*** Dataset records Section Begins ***

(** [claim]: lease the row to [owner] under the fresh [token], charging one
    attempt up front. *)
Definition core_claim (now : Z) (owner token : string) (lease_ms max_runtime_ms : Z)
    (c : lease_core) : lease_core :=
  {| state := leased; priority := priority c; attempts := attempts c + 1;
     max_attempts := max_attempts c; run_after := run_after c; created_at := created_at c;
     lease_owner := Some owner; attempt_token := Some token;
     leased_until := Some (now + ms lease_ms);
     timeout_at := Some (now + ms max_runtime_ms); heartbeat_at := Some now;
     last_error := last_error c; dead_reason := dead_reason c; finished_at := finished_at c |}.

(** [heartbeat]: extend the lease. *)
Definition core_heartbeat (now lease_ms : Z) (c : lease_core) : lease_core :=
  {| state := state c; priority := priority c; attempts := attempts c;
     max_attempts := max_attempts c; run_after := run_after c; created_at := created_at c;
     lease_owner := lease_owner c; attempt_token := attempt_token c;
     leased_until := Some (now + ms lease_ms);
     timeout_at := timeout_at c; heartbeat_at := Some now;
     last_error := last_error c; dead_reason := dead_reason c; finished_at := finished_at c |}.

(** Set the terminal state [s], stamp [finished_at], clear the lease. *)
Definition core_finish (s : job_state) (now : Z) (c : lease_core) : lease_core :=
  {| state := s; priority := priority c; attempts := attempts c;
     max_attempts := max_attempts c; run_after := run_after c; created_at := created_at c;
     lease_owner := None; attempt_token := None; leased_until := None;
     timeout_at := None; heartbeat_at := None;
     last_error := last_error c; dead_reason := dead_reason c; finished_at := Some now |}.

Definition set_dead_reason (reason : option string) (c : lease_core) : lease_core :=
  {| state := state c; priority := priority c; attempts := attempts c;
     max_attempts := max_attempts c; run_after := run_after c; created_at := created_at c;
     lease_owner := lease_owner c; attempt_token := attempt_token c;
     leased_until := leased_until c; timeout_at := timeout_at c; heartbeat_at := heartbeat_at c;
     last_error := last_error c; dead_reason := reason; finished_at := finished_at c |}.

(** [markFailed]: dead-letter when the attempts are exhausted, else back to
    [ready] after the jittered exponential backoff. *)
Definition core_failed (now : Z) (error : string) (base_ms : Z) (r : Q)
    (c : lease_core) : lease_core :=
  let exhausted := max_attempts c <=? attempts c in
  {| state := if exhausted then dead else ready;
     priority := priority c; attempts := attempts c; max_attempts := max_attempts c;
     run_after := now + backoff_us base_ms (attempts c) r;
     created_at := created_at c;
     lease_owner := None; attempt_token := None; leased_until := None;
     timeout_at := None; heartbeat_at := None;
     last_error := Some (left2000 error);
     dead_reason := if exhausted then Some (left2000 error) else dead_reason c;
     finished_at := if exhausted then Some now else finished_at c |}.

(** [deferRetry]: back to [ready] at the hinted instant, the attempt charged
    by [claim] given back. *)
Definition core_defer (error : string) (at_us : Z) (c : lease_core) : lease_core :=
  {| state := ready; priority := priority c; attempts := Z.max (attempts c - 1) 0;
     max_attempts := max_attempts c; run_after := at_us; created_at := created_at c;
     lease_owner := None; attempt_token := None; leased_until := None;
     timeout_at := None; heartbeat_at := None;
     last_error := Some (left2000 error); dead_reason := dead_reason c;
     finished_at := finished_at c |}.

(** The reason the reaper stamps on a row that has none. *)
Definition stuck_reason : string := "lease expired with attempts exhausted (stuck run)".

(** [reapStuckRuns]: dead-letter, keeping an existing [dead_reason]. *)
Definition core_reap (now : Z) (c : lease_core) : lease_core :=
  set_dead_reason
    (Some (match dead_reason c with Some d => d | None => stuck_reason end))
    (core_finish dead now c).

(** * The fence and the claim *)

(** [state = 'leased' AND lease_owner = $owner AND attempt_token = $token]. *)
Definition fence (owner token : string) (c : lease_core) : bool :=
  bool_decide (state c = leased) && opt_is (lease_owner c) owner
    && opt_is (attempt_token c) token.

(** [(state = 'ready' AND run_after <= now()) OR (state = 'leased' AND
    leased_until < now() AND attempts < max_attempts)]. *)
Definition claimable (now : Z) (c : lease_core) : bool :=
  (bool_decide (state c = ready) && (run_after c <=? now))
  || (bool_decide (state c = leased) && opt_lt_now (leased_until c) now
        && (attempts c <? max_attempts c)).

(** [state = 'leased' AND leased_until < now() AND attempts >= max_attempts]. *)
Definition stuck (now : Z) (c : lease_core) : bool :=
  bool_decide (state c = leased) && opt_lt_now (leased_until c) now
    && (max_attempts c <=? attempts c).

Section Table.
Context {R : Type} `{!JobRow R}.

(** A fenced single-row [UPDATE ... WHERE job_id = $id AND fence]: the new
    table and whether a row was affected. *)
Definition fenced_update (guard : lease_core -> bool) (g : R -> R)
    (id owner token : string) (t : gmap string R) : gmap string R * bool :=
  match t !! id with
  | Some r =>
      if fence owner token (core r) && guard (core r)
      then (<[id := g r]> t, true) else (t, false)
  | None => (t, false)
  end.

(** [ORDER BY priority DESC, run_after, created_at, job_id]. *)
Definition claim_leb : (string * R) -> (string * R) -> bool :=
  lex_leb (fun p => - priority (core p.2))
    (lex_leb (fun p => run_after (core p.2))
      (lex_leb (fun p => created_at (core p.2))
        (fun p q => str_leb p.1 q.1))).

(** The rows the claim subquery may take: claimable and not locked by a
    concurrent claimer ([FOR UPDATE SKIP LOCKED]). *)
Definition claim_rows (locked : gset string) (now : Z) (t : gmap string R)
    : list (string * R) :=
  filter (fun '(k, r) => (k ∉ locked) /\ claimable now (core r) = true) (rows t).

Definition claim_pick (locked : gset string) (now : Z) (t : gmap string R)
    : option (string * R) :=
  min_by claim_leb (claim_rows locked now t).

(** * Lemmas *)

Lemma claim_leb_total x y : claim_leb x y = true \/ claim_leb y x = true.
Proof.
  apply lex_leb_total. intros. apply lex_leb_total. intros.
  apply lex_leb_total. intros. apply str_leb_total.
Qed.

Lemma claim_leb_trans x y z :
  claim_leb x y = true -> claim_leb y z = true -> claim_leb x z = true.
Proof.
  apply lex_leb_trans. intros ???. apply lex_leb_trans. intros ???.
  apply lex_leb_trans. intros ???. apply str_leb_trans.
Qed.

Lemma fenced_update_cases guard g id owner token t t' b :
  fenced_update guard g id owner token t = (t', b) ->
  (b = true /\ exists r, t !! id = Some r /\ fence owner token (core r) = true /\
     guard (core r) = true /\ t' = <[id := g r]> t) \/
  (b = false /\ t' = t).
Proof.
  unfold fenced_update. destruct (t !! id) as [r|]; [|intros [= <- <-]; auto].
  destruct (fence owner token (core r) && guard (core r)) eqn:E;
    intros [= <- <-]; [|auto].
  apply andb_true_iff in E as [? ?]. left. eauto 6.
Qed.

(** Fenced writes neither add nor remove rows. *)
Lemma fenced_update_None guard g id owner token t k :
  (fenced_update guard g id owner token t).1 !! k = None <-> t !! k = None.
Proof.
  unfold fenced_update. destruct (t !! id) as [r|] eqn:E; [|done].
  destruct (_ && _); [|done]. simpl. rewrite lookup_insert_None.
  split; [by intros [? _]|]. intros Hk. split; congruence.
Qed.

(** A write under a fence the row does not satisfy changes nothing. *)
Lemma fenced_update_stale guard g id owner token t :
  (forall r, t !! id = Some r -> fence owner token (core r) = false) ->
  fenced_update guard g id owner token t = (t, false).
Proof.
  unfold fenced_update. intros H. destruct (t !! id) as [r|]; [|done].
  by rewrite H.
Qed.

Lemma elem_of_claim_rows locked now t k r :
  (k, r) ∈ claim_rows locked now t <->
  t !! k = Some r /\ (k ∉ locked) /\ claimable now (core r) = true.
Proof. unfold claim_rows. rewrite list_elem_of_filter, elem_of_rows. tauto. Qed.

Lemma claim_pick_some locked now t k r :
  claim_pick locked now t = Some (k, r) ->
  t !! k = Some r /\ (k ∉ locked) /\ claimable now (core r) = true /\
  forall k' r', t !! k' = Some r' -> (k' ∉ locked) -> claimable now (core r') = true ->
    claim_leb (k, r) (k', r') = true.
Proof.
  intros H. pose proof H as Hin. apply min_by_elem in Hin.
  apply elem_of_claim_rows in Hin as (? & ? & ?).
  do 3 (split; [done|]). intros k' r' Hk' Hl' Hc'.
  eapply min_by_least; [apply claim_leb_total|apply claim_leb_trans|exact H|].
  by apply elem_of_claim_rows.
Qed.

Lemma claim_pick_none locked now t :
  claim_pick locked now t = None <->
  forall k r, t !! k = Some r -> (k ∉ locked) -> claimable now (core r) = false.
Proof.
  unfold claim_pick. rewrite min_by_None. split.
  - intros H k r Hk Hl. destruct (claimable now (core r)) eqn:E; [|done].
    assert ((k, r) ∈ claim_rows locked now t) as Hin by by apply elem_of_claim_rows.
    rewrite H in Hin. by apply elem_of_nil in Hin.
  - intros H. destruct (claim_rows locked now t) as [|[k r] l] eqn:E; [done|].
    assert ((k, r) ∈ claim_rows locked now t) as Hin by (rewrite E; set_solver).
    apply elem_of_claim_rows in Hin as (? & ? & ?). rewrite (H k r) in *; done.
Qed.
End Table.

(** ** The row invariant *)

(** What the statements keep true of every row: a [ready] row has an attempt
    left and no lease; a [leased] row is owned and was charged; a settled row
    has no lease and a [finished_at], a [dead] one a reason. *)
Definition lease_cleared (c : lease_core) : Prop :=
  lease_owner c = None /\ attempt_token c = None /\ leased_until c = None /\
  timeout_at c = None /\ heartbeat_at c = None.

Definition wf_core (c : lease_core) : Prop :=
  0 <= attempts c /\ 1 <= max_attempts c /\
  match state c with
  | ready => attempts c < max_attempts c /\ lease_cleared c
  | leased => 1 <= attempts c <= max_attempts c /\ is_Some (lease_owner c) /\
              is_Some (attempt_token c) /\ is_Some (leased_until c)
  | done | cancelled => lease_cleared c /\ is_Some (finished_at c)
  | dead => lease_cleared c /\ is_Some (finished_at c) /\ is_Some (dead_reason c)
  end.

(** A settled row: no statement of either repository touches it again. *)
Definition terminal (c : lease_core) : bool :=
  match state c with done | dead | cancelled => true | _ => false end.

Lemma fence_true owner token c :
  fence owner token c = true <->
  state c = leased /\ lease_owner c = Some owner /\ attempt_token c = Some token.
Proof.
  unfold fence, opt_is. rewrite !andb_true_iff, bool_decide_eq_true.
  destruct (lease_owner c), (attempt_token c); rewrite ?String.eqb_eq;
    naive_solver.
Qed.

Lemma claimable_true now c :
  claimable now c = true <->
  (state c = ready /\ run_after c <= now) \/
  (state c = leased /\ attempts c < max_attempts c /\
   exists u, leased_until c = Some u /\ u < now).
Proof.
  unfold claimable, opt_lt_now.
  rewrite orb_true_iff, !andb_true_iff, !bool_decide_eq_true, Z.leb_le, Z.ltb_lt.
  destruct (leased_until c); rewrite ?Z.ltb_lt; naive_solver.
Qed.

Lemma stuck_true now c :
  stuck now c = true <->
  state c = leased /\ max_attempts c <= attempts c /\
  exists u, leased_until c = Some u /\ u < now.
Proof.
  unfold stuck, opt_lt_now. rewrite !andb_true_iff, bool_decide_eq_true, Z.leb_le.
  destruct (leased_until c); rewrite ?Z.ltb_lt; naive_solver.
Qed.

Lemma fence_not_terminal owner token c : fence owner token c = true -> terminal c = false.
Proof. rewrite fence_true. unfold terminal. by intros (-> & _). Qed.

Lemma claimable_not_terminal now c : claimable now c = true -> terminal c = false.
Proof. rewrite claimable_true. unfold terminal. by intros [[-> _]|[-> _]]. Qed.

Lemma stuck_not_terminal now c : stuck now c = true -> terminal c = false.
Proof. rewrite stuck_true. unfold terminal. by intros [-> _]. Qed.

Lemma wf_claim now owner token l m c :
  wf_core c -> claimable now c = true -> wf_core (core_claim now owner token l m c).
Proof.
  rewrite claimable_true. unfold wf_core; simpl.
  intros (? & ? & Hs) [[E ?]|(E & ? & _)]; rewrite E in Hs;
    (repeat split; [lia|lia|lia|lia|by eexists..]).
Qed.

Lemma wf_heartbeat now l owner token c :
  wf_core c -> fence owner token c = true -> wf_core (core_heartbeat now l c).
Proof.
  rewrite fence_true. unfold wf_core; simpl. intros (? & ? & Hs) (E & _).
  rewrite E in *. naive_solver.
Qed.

*** Dataset records Section Ends ***

▸ Problem to work on
Here the job is to transcribe the lines from the first line of the data through the line containing "lease_owner := Some", inclusive, exactly and with nothing else.

▸ Answer below
(** [claim]: lease the row to [owner] under the fresh [token], charging one
    attempt up front. *)
Definition core_claim (now : Z) (owner token : string) (lease_ms max_runtime_ms : Z)
    (c : lease_core) : lease_core :=
  {| state := leased; priority := priority c; attempts := attempts c + 1;
     max_attempts := max_attempts c; run_after := run_after c; created_at := created_at c;
     lease_owner := Some owner; attempt_token := Some token;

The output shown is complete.